**What you have to do:**
Please give back, word for word, each line from the start of the entries through the one in which "Definition rem (a" is found.
=== Dataset excerpts ===
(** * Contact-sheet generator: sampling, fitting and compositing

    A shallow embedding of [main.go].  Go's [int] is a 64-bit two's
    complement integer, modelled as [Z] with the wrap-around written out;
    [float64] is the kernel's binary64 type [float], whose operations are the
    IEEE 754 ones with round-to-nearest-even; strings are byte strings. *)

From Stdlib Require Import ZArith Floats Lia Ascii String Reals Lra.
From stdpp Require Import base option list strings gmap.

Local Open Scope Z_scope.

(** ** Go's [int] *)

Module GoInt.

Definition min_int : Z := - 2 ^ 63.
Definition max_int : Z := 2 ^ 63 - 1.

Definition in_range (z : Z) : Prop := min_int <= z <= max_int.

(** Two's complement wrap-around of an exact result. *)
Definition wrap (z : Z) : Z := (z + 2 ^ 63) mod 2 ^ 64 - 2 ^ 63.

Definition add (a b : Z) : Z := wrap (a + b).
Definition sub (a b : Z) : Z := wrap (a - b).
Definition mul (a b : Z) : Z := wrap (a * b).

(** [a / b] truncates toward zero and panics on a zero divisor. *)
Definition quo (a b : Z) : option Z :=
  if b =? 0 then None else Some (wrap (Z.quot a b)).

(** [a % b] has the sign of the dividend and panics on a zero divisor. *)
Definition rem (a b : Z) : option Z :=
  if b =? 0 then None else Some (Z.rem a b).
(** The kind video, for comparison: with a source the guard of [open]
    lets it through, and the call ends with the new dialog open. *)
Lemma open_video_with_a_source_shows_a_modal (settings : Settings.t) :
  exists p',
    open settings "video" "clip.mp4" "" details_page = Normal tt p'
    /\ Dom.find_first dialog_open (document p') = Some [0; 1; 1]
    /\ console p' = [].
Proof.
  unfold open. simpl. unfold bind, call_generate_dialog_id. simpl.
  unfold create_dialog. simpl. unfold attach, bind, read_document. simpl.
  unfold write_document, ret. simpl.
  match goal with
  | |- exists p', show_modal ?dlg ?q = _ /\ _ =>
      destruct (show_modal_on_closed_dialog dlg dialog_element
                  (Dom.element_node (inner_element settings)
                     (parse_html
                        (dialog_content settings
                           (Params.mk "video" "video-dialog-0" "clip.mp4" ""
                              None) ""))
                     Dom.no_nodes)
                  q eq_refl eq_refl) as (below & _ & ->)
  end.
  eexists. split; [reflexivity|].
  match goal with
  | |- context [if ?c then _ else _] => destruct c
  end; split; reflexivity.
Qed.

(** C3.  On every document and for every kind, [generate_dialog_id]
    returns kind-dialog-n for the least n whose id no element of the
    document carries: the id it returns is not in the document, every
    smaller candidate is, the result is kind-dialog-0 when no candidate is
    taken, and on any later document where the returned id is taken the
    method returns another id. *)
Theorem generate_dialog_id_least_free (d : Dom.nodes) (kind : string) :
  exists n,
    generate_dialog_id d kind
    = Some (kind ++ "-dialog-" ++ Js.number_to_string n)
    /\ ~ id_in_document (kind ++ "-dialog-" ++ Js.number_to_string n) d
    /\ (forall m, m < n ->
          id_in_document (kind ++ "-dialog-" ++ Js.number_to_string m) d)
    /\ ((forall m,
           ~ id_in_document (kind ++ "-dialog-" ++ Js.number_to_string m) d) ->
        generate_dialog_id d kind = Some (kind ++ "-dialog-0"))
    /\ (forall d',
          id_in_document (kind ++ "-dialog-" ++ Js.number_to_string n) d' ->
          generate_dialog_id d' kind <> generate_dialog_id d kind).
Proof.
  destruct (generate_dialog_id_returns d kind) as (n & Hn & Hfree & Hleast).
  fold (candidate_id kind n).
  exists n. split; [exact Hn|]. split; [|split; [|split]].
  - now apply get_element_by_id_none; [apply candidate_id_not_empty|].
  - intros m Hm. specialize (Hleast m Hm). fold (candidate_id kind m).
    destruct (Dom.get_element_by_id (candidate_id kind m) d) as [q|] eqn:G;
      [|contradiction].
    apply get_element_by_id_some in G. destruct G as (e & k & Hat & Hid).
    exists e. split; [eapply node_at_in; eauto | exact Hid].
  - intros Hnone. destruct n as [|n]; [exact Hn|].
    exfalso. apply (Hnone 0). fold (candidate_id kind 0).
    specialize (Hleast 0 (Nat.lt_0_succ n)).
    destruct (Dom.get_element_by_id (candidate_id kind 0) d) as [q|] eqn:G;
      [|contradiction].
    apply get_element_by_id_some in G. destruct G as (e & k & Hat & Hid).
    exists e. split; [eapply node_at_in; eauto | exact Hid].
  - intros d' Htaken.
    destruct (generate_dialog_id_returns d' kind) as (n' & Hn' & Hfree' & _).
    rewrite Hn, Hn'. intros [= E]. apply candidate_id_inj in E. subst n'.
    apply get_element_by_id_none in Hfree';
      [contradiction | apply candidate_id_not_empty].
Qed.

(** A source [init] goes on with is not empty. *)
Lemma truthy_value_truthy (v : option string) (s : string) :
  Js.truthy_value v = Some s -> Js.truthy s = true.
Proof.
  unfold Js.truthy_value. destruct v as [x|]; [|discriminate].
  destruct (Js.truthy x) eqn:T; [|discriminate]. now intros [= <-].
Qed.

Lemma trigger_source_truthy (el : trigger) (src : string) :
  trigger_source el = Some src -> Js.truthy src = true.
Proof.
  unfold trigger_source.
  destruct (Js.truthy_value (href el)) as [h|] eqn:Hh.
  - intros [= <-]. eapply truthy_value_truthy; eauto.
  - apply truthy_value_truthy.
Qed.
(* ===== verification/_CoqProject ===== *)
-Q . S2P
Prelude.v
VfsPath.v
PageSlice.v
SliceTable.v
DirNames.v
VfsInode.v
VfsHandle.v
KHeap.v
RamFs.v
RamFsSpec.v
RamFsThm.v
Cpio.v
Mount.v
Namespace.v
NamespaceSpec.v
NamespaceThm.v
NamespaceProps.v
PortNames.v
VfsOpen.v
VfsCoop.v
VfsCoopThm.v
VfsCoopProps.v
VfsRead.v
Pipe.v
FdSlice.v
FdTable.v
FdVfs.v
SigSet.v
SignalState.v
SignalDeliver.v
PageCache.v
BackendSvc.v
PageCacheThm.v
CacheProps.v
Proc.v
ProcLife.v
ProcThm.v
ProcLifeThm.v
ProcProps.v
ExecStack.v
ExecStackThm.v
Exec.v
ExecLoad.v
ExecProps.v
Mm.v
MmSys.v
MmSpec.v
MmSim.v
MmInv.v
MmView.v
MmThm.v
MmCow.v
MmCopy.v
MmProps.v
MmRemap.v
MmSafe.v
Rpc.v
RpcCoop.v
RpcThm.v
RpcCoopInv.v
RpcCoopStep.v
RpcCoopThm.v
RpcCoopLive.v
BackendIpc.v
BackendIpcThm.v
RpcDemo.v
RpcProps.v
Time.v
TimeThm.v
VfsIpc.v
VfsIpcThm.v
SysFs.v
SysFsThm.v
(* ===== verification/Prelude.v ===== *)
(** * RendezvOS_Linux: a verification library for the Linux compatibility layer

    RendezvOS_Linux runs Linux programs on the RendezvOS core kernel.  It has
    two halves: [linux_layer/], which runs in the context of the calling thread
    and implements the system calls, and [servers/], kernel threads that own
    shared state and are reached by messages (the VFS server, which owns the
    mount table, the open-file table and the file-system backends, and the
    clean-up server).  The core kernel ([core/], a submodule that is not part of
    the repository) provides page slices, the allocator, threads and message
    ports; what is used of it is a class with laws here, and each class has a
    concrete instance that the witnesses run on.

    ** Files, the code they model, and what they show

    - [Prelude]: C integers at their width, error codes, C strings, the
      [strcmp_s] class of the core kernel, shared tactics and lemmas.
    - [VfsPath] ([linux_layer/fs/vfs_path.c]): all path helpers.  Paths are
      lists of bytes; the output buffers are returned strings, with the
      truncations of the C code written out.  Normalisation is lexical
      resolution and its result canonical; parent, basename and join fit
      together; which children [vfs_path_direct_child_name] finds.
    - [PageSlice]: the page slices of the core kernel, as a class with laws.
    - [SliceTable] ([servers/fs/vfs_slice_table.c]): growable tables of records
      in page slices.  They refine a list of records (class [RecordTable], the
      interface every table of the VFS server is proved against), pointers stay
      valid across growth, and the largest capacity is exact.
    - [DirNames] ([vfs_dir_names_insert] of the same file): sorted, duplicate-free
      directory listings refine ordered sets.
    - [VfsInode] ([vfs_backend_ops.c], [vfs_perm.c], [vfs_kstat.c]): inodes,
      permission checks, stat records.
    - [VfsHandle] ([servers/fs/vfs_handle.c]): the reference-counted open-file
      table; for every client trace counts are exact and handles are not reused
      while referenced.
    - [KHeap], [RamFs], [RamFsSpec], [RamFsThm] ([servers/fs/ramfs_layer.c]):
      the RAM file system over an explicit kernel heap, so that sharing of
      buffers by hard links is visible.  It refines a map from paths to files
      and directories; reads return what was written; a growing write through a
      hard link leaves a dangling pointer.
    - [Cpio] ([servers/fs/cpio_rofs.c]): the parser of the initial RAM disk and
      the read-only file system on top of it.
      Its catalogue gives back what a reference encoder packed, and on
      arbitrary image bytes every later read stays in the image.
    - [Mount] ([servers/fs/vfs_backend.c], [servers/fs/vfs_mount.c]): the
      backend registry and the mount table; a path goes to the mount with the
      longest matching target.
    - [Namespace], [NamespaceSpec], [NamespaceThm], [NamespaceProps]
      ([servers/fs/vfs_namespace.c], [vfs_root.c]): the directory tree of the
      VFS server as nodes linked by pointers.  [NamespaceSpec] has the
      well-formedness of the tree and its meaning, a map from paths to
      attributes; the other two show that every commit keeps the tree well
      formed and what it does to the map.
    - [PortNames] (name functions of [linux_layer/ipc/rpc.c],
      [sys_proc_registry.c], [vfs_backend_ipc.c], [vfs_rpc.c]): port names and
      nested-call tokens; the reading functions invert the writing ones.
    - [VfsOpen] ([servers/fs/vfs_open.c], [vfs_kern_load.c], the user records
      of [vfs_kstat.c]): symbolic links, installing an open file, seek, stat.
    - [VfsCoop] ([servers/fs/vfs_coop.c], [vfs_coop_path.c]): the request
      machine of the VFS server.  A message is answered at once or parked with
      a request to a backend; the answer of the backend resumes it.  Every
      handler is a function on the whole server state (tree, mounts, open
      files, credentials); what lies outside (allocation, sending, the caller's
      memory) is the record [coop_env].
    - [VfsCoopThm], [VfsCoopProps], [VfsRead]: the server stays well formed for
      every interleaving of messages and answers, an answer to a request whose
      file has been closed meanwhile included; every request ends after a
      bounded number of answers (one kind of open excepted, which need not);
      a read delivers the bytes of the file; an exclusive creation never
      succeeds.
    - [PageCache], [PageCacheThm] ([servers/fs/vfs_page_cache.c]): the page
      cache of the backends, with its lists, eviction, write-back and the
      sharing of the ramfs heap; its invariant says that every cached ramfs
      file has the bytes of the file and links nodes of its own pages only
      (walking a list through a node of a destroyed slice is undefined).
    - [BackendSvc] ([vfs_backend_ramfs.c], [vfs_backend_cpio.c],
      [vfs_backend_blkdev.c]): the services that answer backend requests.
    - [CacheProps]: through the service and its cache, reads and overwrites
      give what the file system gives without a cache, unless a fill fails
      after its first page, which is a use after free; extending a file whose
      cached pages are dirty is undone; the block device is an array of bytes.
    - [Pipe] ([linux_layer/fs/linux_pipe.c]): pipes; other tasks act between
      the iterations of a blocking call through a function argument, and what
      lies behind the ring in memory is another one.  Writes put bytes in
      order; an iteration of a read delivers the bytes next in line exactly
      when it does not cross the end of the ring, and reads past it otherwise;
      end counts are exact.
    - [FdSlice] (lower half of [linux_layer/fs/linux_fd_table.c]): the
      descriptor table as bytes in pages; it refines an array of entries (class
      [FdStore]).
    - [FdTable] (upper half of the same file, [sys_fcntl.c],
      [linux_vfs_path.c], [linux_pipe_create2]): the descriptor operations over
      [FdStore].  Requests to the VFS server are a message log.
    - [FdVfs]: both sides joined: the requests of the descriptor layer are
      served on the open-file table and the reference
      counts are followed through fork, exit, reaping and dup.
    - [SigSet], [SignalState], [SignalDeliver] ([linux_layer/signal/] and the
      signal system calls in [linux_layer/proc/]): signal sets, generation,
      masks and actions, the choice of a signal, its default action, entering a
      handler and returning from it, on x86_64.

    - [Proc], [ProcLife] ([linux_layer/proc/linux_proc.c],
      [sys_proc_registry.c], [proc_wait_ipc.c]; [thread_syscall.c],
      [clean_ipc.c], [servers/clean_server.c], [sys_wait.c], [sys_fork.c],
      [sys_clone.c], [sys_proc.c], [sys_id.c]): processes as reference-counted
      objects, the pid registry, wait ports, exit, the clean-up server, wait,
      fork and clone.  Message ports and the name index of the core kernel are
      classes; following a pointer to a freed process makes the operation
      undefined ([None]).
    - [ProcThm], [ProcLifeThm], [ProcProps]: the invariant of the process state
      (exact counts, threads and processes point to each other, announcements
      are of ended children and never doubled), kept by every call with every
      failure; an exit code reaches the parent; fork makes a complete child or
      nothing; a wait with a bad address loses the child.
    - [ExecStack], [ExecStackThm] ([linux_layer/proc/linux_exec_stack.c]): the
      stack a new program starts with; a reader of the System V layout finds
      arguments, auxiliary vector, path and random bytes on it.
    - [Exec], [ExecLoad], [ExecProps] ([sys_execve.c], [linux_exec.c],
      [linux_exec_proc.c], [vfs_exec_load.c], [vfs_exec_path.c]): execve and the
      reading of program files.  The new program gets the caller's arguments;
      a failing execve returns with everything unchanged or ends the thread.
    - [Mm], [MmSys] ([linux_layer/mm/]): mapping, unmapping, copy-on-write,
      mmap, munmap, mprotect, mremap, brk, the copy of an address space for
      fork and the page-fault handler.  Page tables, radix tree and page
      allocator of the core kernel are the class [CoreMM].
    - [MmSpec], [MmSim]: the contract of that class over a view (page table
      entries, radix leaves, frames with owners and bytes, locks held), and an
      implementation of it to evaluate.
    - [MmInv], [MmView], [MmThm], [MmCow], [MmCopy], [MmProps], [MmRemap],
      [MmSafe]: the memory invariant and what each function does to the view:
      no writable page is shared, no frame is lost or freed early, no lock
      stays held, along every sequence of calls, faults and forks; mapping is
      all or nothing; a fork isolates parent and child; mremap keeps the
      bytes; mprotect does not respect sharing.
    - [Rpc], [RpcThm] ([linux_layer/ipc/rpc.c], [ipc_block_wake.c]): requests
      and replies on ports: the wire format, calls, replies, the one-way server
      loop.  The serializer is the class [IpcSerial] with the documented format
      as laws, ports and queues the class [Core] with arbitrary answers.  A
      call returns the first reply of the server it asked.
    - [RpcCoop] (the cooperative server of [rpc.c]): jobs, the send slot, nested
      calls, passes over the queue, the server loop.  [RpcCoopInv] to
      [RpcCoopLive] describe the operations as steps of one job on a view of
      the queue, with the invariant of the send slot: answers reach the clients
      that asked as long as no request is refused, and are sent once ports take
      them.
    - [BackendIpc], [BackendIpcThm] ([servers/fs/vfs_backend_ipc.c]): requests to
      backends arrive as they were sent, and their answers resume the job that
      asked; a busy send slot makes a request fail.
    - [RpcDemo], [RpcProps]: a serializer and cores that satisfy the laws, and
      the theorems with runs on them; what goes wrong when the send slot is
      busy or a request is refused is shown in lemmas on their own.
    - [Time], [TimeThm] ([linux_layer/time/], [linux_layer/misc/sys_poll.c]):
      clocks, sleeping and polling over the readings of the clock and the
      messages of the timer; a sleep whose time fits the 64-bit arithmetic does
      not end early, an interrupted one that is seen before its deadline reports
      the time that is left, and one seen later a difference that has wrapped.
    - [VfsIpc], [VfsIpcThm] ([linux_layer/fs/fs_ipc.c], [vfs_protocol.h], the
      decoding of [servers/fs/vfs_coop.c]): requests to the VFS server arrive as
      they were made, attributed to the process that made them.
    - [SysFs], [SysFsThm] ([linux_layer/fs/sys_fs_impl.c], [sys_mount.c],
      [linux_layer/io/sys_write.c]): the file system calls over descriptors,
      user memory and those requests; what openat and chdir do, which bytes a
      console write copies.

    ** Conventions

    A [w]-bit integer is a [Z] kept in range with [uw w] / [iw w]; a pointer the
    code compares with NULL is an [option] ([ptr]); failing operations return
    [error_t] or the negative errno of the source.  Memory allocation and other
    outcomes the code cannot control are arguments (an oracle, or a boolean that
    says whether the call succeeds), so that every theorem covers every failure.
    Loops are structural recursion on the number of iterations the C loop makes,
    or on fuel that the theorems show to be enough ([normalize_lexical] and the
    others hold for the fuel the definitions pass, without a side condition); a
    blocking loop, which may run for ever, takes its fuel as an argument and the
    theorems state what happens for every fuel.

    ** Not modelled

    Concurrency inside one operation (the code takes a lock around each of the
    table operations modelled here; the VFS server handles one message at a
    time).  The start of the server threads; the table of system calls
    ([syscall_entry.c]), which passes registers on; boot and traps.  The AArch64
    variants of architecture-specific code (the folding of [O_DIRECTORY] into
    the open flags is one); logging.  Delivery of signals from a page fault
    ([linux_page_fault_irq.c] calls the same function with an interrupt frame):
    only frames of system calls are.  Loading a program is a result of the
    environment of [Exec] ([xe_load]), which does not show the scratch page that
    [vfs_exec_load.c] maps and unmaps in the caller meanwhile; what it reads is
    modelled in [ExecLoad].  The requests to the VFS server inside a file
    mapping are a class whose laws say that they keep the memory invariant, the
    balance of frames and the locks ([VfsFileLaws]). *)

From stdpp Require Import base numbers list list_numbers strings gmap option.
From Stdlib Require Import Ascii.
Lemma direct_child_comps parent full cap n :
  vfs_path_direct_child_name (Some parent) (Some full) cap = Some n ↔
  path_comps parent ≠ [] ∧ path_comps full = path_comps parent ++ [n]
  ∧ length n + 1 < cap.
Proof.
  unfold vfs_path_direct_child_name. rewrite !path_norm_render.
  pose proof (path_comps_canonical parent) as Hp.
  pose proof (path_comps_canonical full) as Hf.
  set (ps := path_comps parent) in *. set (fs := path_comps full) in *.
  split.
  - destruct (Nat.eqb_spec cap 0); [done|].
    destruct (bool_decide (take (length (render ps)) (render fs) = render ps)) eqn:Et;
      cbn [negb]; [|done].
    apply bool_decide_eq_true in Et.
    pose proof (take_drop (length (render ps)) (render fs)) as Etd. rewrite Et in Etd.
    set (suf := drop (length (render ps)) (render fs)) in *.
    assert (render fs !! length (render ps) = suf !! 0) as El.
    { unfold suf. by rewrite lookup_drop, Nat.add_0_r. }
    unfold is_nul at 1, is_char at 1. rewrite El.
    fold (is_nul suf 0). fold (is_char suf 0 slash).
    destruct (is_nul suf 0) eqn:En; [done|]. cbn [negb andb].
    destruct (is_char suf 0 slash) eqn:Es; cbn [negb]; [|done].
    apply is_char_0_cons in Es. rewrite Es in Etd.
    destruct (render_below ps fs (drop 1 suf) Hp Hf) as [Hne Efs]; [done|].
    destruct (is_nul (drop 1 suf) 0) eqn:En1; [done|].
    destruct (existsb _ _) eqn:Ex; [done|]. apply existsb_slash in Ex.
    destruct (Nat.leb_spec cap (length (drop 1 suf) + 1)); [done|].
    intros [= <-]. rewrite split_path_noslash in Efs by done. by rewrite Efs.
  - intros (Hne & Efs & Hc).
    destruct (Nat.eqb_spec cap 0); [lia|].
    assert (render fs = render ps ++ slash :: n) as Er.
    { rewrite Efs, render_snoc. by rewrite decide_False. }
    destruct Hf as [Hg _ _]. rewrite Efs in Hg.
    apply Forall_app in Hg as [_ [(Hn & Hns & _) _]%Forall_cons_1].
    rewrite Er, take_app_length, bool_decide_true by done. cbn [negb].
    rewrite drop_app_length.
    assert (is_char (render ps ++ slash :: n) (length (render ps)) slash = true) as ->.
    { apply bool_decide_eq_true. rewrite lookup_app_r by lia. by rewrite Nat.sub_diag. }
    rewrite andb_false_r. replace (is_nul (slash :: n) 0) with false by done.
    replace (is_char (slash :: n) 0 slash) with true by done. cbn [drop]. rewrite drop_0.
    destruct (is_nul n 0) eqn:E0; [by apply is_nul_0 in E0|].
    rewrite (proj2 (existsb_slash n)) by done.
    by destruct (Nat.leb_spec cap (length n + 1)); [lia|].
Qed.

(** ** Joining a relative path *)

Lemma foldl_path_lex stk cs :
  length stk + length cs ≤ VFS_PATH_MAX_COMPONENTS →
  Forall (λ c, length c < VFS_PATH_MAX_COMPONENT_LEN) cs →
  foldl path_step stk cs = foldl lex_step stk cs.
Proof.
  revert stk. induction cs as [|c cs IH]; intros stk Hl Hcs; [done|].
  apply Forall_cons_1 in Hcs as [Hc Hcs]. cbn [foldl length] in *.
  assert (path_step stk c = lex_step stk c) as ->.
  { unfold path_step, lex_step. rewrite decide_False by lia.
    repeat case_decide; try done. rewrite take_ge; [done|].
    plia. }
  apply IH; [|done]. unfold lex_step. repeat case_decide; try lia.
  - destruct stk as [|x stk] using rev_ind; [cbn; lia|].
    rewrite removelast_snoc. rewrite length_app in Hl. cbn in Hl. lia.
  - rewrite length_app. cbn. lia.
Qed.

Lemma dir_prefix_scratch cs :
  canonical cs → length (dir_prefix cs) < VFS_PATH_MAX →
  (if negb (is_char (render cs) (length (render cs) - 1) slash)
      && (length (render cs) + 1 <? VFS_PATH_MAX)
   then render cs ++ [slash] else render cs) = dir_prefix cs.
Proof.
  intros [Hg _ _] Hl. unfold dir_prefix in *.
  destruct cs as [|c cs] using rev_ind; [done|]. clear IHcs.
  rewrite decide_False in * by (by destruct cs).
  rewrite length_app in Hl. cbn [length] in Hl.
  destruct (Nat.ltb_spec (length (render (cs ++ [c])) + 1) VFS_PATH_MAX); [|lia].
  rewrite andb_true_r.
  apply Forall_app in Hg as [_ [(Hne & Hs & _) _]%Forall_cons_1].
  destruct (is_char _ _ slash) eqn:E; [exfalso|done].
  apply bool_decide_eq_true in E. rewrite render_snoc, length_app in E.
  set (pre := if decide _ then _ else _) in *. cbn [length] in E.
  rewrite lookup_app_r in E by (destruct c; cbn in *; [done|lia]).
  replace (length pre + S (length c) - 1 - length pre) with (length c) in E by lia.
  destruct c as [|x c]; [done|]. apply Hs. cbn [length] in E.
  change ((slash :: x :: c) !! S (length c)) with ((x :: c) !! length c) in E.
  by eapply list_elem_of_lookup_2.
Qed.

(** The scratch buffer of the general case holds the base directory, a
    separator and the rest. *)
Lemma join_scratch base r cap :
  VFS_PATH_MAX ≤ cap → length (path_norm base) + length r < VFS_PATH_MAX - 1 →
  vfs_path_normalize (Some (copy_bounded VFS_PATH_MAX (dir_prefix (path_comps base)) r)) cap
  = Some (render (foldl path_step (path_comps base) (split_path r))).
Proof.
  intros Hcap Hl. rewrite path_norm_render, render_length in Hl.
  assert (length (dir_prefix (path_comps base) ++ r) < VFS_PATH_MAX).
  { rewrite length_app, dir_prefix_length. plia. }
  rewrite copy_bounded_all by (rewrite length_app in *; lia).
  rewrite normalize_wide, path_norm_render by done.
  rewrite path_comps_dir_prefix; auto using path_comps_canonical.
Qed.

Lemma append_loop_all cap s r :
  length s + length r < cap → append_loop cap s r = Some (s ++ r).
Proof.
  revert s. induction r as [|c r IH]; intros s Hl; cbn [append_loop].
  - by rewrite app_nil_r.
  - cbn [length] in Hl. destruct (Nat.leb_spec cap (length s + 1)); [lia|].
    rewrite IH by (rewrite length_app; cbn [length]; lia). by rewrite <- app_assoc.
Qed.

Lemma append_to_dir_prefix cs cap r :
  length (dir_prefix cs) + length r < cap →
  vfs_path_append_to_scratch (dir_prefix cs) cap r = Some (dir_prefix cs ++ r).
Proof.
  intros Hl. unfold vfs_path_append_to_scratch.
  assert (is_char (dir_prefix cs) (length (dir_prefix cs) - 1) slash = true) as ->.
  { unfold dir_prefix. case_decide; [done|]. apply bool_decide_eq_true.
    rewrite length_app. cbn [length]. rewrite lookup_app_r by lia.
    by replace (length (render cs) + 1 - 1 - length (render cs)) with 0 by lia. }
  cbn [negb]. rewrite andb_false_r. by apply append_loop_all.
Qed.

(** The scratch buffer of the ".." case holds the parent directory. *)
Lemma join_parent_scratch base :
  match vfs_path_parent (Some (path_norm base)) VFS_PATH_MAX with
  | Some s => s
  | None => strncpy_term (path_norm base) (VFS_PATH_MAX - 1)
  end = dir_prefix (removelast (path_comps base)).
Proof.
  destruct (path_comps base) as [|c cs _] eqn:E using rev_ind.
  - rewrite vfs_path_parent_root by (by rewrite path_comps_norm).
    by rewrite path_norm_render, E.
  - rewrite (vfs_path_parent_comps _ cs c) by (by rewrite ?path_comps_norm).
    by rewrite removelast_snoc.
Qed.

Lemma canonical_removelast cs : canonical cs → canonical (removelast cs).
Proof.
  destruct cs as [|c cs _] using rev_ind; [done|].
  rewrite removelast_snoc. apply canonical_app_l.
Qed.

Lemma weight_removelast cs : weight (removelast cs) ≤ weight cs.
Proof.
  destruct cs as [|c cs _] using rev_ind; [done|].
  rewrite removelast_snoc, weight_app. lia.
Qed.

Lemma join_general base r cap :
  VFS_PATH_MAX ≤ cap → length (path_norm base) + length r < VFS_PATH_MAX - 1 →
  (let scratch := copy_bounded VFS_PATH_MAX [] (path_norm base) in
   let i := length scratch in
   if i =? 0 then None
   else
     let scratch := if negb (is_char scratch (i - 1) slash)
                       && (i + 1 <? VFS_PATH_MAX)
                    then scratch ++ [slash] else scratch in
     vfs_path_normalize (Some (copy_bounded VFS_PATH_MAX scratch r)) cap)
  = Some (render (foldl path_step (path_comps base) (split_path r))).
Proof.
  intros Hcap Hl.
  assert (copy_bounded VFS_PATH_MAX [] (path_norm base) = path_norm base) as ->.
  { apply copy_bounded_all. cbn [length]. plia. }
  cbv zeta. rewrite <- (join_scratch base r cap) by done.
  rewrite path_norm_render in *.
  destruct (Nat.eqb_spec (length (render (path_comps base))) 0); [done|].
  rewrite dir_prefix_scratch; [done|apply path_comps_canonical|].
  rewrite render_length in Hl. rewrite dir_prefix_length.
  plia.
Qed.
===
**Exercise answer:**
(** * Contact-sheet generator: sampling, fitting and compositing

    A shallow embedding of [main.go].  Go's [int] is a 64-bit two's
    complement integer, modelled as [Z] with the wrap-around written out;
    [float64] is the kernel's binary64 type [float], whose operations are the
    IEEE 754 ones with round-to-nearest-even; strings are byte strings. *)

From Stdlib Require Import ZArith Floats Lia Ascii String Reals Lra.
From stdpp Require Import base option list strings gmap.

Local Open Scope Z_scope.

(** ** Go's [int] *)

Module GoInt.

Definition min_int : Z := - 2 ^ 63.
Definition max_int : Z := 2 ^ 63 - 1.

Definition in_range (z : Z) : Prop := min_int <= z <= max_int.

(** Two's complement wrap-around of an exact result. *)
Definition wrap (z : Z) : Z := (z + 2 ^ 63) mod 2 ^ 64 - 2 ^ 63.

Definition add (a b : Z) : Z := wrap (a + b).
Definition sub (a b : Z) : Z := wrap (a - b).
Definition mul (a b : Z) : Z := wrap (a * b).

(** [a / b] truncates toward zero and panics on a zero divisor. *)
Definition quo (a b : Z) : option Z :=
  if b =? 0 then None else Some (wrap (Z.quot a b)).

(** [a % b] has the sign of the dividend and panics on a zero divisor. *)
Definition rem (a b : Z) : option Z :=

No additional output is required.